When it comes to telephone calls, however, one person’s nuisance is another’s life-blighting harassment. The phrase “nuisance calls” covers a multitude of sins, from Bart Simpson-style pranks and pushy sales calls to PPI pestering and full-blown scams.

This week Economy Secretary Keith Brown chaired the second meeting of the Nuisance Calls Commission, which focused on “empowering and supporting companies that want to do the right thing” while clamping down on those who persistently do otherwise. But with four in 10 Scots reporting to Which? that they feel intimidated by unsolicited calls, is there really a “right” way to make them?

Campaigning action at both the Scotland and UK level rightly focuses on the most vulnerable victims, highlighting the fact that these calls are not just bothersome but can have serious consequences. Polite pensioners with landlines, spare time and a trusting nature can easily get drawn into conversation with a cold-caller carrying out a “survey” or claiming some kind of connection to a government scheme. At best this can leave them feeling foolish or gullible when they realise they are dealing with a sales rep – at worst it can leave them intimidated by a home visit, or being badgered into signing a contract.

Those who are too savvy to get sucked in are nonetheless obliged to take evasive action to escape the constant intrusion of a ringing phone. This might mean buying specialist equipment, signing up to blocking services or unplugging their phones altogether. This last option could potentially have life-threatening consequences, particularly when it’s an elderly person cutting themselves off from the outside world.

Communications regulation is a reserved matter, so it’s questionable how much the Scottish Government can do here, but with Edinburgh and Glasgow among the worst-affected cities in the UK it’s no wonder someone’s trying. Legislation passed two years ago at Westminster made it easier for the worst-offending firms to be prosecuted, and as a result one was slapped with a £350,000 fine for making a staggering 46 million calls. Mike Crockart, the former Liberal Democrat MP for Edinburgh West who campaigned doggedly on the issue, argued this didn’t go far enough and that a call-blocking scheme was required. But is there really a technical solution to this kind of human problem? We know that firms change numbers, names and even countries of operation in order to keep spamming away, and the Telephone Preference Service has been ineffective for years.

What’s needed, surely, is a consumer backlash – a harnessing of people power to ensure these calls simply aren’t cost-effective for the companies making them. On top of this, we need evidence of the tactics we all suspect are being employed. In the time it has taken me to write these first 500 words I have received a nuisance call at home. The line was silent for several seconds (the research for Which? found silent calls are the second most common) and then I was connected to someone who said she wanted to make me aware of “a change in legislation” … but actually wanted me to take out a consolidated loan (debt solutions calls are the sixth most common, and presumably targeted by postcode). The woman was very polite, and readily took no for an answer, but often cold-callers simply hang up, interrupt or become rude and even aggressive.
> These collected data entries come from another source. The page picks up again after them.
(** The commitment of [s]; [initial] says whether the caller has an
    [err_reason], and [None] is NULL. *)
Definition tcov_commit_tx (funding : outpoint) (funding_sats : amount_sat_t) (channel_asset : list Z)
    (local_funding_key remote_funding_key : list Z) (opener : side) (to_self_delay : Z) (ks : keyset) (point : list Z)
    (feerate_per_kw : Z) (dust_limit : amount_sat_t) (self_pay other_pay : amount_msat_t) (l : list tcov_htlc_out)
    (obscured_commitment_number : Z) (s : side) (credit : option tcov_credit) (initial : bool) (junk : nat -> Z)
  : outcome (option commitment) :=
  match amount_msat_add self_pay other_pay with
  | None => Crash
  | Some total_pay =>
    assert_then (negb (amount_msat_greater_sat total_pay funding_sats))
      (untrimmed ← tcov_num_untrimmed l feerate_per_kw dust_limit s;
       base_fee ← commit_tx_base_fee params feerate_per_kw untrimmed false false;
       let '(ok, self_pay, other_pay) := try_subtract_fee opener s base_fee self_pay other_pay in
       if negb ok && initial then Ret None
       else
         let tx := bitcoin_tx_set_output_asset params (Some channel_asset) (bitcoin_tx_new params (untrimmed + 2) 0) in
         st ← tcov_htlc_outs true channel_asset to_self_delay ks point feerate_per_kw dust_limit s l (tx, []);
         st ← tcov_htlc_outs false channel_asset to_self_delay ks point feerate_per_kw dust_limit s l st;
         st ← tcov_direct_outs ks point to_self_delay credit s dust_limit self_pay other_pay junk st;
         let '(tx, slots) := (st : building) in
         assert_then (0 <? length slots)%nat
           (let slots := permute_outputs slots in
            tx ← finish_commit_tx funding funding_sats (bitcoin_redeem_2of2 local_funding_key remote_funding_key)
                   obscured_commitment_number (set_tx_outputs (slot_out <$> slots) tx);
            Ret (Some (mk_commitment tx
                   (map (fun sl => match slot_map sl with mark_htlc h => Some h | _ => None end) slots)
                   (mk_sides (last_index (is_mark dummy_to_local) slots) (last_index (is_mark dummy_to_remote) slots))
                   (-1)))))
  end.

(** common/initial_channel.c; [None] is NULL. *)
Definition channel_tcov_credit (keys : channel_keys) (c : channel) : option tcov_credit :=
  if channel_has c OPT_SEQ_CREDIT then
    let provider := opener c in
    tcov_credit_init sha256 ripemd160 (derive_channel_id (ChannelState.funding c)) provider (funding_pubkey keys).[provider]
      (bp_payment (chan_basepoints keys).[other provider]) (to_self_delay (config c).[other provider])
  else None.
It’s easy to respond in kind to these faceless intruders into our personal space, buzzing in our ears and ready to sting those who get in a flap. But spare a thought for them, too: imagine what it’s like to be a professional nuisance. It must be soul-destroying work, being dismissed and abused by strangers for hours on end. And every call-back agreed, visit arranged or sale secured must be tainted by the sense that if someone is willing to engage, pressing on probably counts as exploitation.

No one tells the school careers advisor they want to be a cold-caller, but we all have bills to pay and walking off a job is riskier than ever thanks to the threat of benefit sanctions. Blowing the whistle on an employer who uses immoral or illegal practices is riskier still – but it’s also the best way to expose the worst firms, short of a Dispatches-style undercover operation.
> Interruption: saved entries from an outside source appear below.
(* ===== verification/Peer.v ===== *)
(** * channeld

    The handlers of channeld/channeld.c: one definition for each message of the
    peer and each request of lightningd, and the commit timer.  Signatures and
    revocation secrets come from a [signer], the interface to the transactions
    and to hsmd, which [Signer] implements. *)

From stdpp Require Import list.
From S2P Require Import Prelude Chainparams Amount HtlcState FeeStates Features Keys ChannelState Channel CommitTx PeerState.
Local Open Scope Z_scope.

Definition OPT_DUAL_FUND := 28.
Definition OPT_QUIESCE := 34.
Definition OPT_SHUTDOWN_WRONG_FUNDING := 104.
Definition OPT_SEQ_POINT_LOCKS := 174.
Definition BADONION := 0x8000.

(** What channeld needs signed and checked, for a channel, the number of a
    commitment and its per-commitment point: the peer's commitment, with what it
    takes to punish it; ours; the update signatures of a symmetric channel; the
    secret of a commitment we revoke and the point of the next but one. *)
Record signer (sigs : Type) := mk_signer {
  sign_commit : channel -> Z -> list Z -> outcome (sigs * option penalty_base);
  check_commit : channel -> Z -> list Z -> sigs -> outcome bool;
  sym_update_sig : channel -> Z -> outcome (list Z);
  sym_check_update : channel -> Z -> list Z -> outcome bool;
  revoke_commitment : Z -> outcome (list Z * list Z);
  approve_sym_swap : list Z -> amount_msat_t -> list Z -> amount_msat_t -> bool;
}.
Arguments sign_commit {sigs}.
Arguments check_commit {sigs}.
Arguments sym_update_sig {sigs}.
Arguments sym_check_update {sigs}.
Arguments revoke_commitment {sigs}.
Arguments approve_sym_swap {sigs}.

Section Channeld.
Context (params : chainparams) (sha256 : list Z -> list Z) (point_lock_opens : list Z -> list Z -> bool).
Context (our_features : feature_set) (their_features remote_upfront_shutdown_script : list Z) (developer : bool).
(** [tlvs->fields] as the generated decoder leaves it. *)
Context (tlv_fields : add_tlvs -> option (list (Z * list Z))).
(** What is in the memory of a new [struct failed_htlc]. *)
Context (junk : Z).
Context `{Secp256k1} {sigs : Type} (sg : signer sigs).
Notation peer := (peer sigs).

Definition peer_write (m : message sigs) (p : peer) : peer := set_sent (sent p ++ [m]) p.
Definition master_write (m : master_message sigs) (p : peer) : peer := set_told (told p ++ [m]) p.

(** It only reports, but counts the HTLCs, which asserts that none is dead. *)
Definition billboard_update (p : peer) : run peer := _ ← lift (num_channel_htlcs (chan p)); Done p.

(** ** Quiescence *)

Definition is_stfu_active (p : peer) : bool := (stfu_sent p).[LOCAL] && (stfu_sent p).[REMOTE].
Definition is_entering_stfu (p : peer) : bool :=
  want_stfu p || (stfu_sent p).[LOCAL] || (stfu_sent p).[REMOTE].
Definition end_stfu_mode (p : peer) : peer :=
  set_on_stfu_success false (set_stfu_wait_single_msg false
    (set_stfu_sent (mk_sides false false) (set_want_stfu false p))).

Definition handle_stfu_req_success (p : peer) : peer :=
  master_write (told_confirmed_stfu (owed (view (chan p)).[LOCAL]).[LOCAL]) p.

Definition maybe_send_stfu (p : peer) : run peer :=
  if negb (want_stfu p) then Done p else
  pending ← lift (pending_updates (chan p) LOCAL);
  if (pending : bool) then Done p else
  let p := if negb (stfu_sent p).[LOCAL]
           then set_stfu_sent (upd LOCAL true (stfu_sent p))
                  (peer_write (msg_stfu (bool_decide (stfu_initiator p = LOCAL))) p)
           else p in
  if is_stfu_active p then
    let p := set_stfu_wait_single_msg true (master_write told_quiescent (set_want_stfu false p)) in
    Done (if on_stfu_success p then set_on_stfu_success false (handle_stfu_req_success p) else p)
  else Done p.

Definition handle_stfu (remote_initiated : bool) (p : peer) : run peer :=
  check Warned (feature_negotiated our_features their_features OPT_QUIESCE)
    (pending ← lift (pending_updates (chan p) REMOTE);
     check Warned (negb pending)
       (p ← (if negb (want_stfu p) then
               let p := set_want_stfu true p in
               check Warned remote_initiated (Done (set_stfu_initiator REMOTE p))
             else Done (if remote_initiated then set_stfu_initiator (opener (chan p)) p else p));
        maybe_send_stfu (set_stfu_sent (upd REMOTE true (stfu_sent p)) p))).

Definition handle_master_request_later (r : request) (p : peer) : option peer :=
  if is_entering_stfu p then Some (set_update_queue (update_queue p ++ [r]) p) else None.

(** ** Updates of the peer *)

Definition handle_peer_add_htlc (id : Z) (amount : amount_msat_t) (payment_hash : list Z) (cltv_expiry : Z)
    (onion_routing_packet : list Z) (tlvs : add_tlvs) (p : peer) : run peer :=
  let c := chan p in
  check Warned
    (match seq_point_lock tlvs with
     | Some lock =>
       channel_has c OPT_SEQ_TAPROOT_COVENANT && feature_offered (bits our_features INIT_FEATURE) OPT_SEQ_POINT_LOCKS
       && bool_decide (point_lock_payment_hash lock = payment_hash)
     | None => true
     end)
    (check Warned
       (match seq_lane tlvs with
        | Some (S _) => channel_has c OPT_SEQ_SYMMETRIC_LANES
        | _ => true
        end)
       (r ← lift (channel_add_lane_htlc params c REMOTE id amount cltv_expiry payment_hash onion_routing_packet
                    (blinded_path tlvs) (tlv_fields tlvs) false (default 0%nat (seq_lane tlvs)));
        check Warned (bool_decide (add_err r = CHANNEL_ERR_ADD_OK))
          (Done (set_chan (match seq_point_lock tlvs with
                           | Some lock => with_htlc (add_chan r) REMOTE id (set_h_lock_point (Some lock))
                           | None => add_chan r
                           end) p)))).

Definition feerate_same_or_better (c : channel) (feerate feerate_min feerate_max : Z) : outcome bool :=
  current ← channel_feerate c LOCAL;
  Ret (if feerate <? feerate_min then current <=? feerate
       else if feerate_max <? feerate then feerate <=? current
       else true).

Definition handle_peer_feechange (feerate : Z) (p : peer) : run peer :=
  check Warned (bool_decide (opener (chan p) = REMOTE))
    (ok ← lift (feerate_same_or_better (chan p) feerate (feerate_min p) (feerate_max p));
     check Warned ok
       ('(afford, c) ← lift (channel_update_feerate params (chan p) feerate);
        check Warned afford (Done (set_chan c p)))).

(** The additions of 1008 are of [u32]. *)
Definition handle_peer_blockheight_change (blockheight : Z) (p : peer) : run peer :=
  check Warned (bool_decide (opener (chan p) = REMOTE))
    (current ← lift (channel_blockheight (chan p) LOCAL);
     check Warned (blockheight <=? wrap_u32 (blockheight + 1008))
       (check Warned (current <=? blockheight)
          (check Died (blockheight <? wrap_u32 (blockheight + 1008))
             (check Errored (our_blockheight p <=? wrap_u32 (blockheight + 1008))
                (c ← lift (channel_update_blockheight (chan p) blockheight);
                 Done (set_chan c p)))))).

(** ** Shutdown *)

(** [u64] arithmetic on the indices. *)
Definition awaits_no_revocation (p : peer) : bool :=
  revocations_received p =? wrap_u64 ((next_index p).[REMOTE] - 1).

Definition shutdown_complete (p : peer) : outcome bool :=
  if (shutdown_sent p).[LOCAL] && (shutdown_sent p).[REMOTE] then
    n ← num_channel_htlcs (chan p);
    Ret ((n =? 0) && awaits_no_revocation p)
  else Ret false.

Definition maybe_send_shutdown (p : peer) : run peer :=
  if negb (send_shutdown p) then Done p else
  let p := peer_write (msg_shutdown (final_scriptpubkey p) (shutdown_wrong_funding p)) p in
  billboard_update (set_shutdown_sent (upd LOCAL true (shutdown_sent p)) (set_send_shutdown false p)).

(** ** Our commitments *)

Definition start_commit_timer (p : peer) : peer := set_commit_timer true p.

(** The feerate to propose, [None] for no update. *)
Definition want_fee_update (p : peer) : outcome (option Z) :=
  let c := chan p in
  if negb (bool_decide (opener c = LOCAL)) then Ret None else
  if is_entering_stfu p then Ret None else
  current ← channel_feerate c REMOTE;
  val ← (if current <? desired_feerate p then
           max ← approx_max_feerate params c;
           Ret (Z.max (Z.min (desired_feerate p) max) current)
         else Ret (desired_feerate p));
  Ret (if val =? current then None else Some val).

Definition want_blockheight_update (p : peer) : outcome (option Z) :=
  let c := chan p in
  if negb (bool_decide (opener c = LOCAL)) then Ret None else
  if lease_expiry c =? 0 then Ret None else
  if is_entering_stfu p then Ret None else
  last ← channel_blockheight c LOCAL;
  Ret (if our_blockheight p <=? last then None else Some (our_blockheight p)).

Definition changed_htlc_arr (l : list htlc) : list changed_htlc :=
  (fun h => mk_changed (h_id h) (h_state h)) <$> l.

(** A swap of ours rides in the commitment that first carries it. *)
Definition swap_to_send (c : channel) : option sym_swap :=
  match chan_sym_swap c with
  | Some w => if bool_decide (swap_state w = SENT_ADD_COMMIT) then Some w else None
  | None => None
  end.

(** The message to send; lightningd is told before. *)
Definition send_commit_part (changed : list htlc) (p : peer) : run (message sigs * peer) :=
  let c := chan p in
  let index := (next_index p).[REMOTE] in
  let sym := channel_has c OPT_SEQ_SYMMETRIC in
  '(s, pbase) ← lift (sign_commit sg c index (remote_per_commit p));
  let pbase := if sym then None else pbase in
  let p := if sym then set_sym_remote_pending (Some (index, c)) p
           else set_pbases (pbases p ++ match pbase with Some b => [b] | None => [] end) p in
  let p := set_dev_disable_commit ((fun n => wrap_u32 (n - 1)) <$> dev_disable_commit p) p in
  let p := master_write (told_sending_commitsig index (remote_per_commit p) pbase (chan_fee_states c)
                           (blockheight_states c) (changed_htlc_arr changed)
                           (if sym then chan_sym_swap c else None)) p in
  Done (msg_commitment_signed s (if sym then swap_to_send c else None), p).

(** The [update_fee] that goes out before a commitment. *)
Definition send_fee_update (p : peer) : run peer :=
  target ← lift (want_fee_update p);
  match target with
  | None => Done p
  | Some feerate_target =>
    let c := chan p in
    if negb (feerate_changes_done (chan_fee_states c) false) then Done p else
    dust_ok ← lift (r ← htlc_dust_ok params c feerate_target REMOTE;
                    if negb r then Ret false else htlc_dust_ok params c feerate_target LOCAL);
    if negb dust_ok && has_anchor_header params then Done p else
    check Warned dust_ok
      ('(afford, c) ← lift (channel_update_feerate params c feerate_target);
       check Died afford (Done (peer_write (msg_update_fee feerate_target) (set_chan c p))))
  end.

Definition send_blockheight_update (p : peer) : run peer :=
  height ← lift (want_blockheight_update p);
  match height, blockheight_states (chan p) with
  | Some h, Some hs =>
    if negb (blockheight_changes_done hs false) then Done p else
    c ← lift (channel_update_blockheight (chan p) h);
    Done (peer_write (msg_update_blockheight h) (set_chan c p))
  | _, _ => Done p
  end.

Definition send_commit (p : peer) : run peer :=
  if bool_decide (dev_disable_commit p = Some 0) then Done (set_commit_timer false p) else
  if negb (awaits_no_revocation p) then
    check Died (revocations_received p =? wrap_u64 ((next_index p).[REMOTE] - 2))
      (Done (set_commit_timer false p))
  else
  n ← (if (shutdown_sent p).[LOCAL] then lift (num_channel_htlcs (chan p)) else Done 1);
  if n =? 0 then Done (set_commit_timer false p) else
  p ← send_fee_update p;
  p ← send_blockheight_update p;
  '(any, changed, c) ← lift (channel_sending_commit (chan p));
  let p := set_chan c p in
  if negb any then
    p ← maybe_send_shutdown p;
    Done (set_commit_timer false p)
  else
    '(m, p) ← send_commit_part changed p;
    let p := master_write (told_local_anchor_info (next_index p).[REMOTE]) p in
    let p := set_next_index (upd REMOTE (wrap_u64 ((next_index p).[REMOTE] + 1)) (next_index p)) p in
    p ← maybe_send_shutdown (peer_write m p);
    Done (start_commit_timer (set_commit_timer false p)).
Perhaps the saddest impact of nuisance calls is their cumulative effect on how we interact with each other. Like the practice of charity mugging, it obliges us to actively fend off approaches from those we don’t know, and makes us increasingly cynical and suspicious of any contact with strangers. This mistrust undermines the efforts of callers with legitimate aims – such as academic researchers and polling firms – but it also fuels alienation. So let’s refuse to do business with firms that cold-call, but in doing so also offer a commiserating word to the callers. Just enough to let them know we regard them as humans, rather than wasps.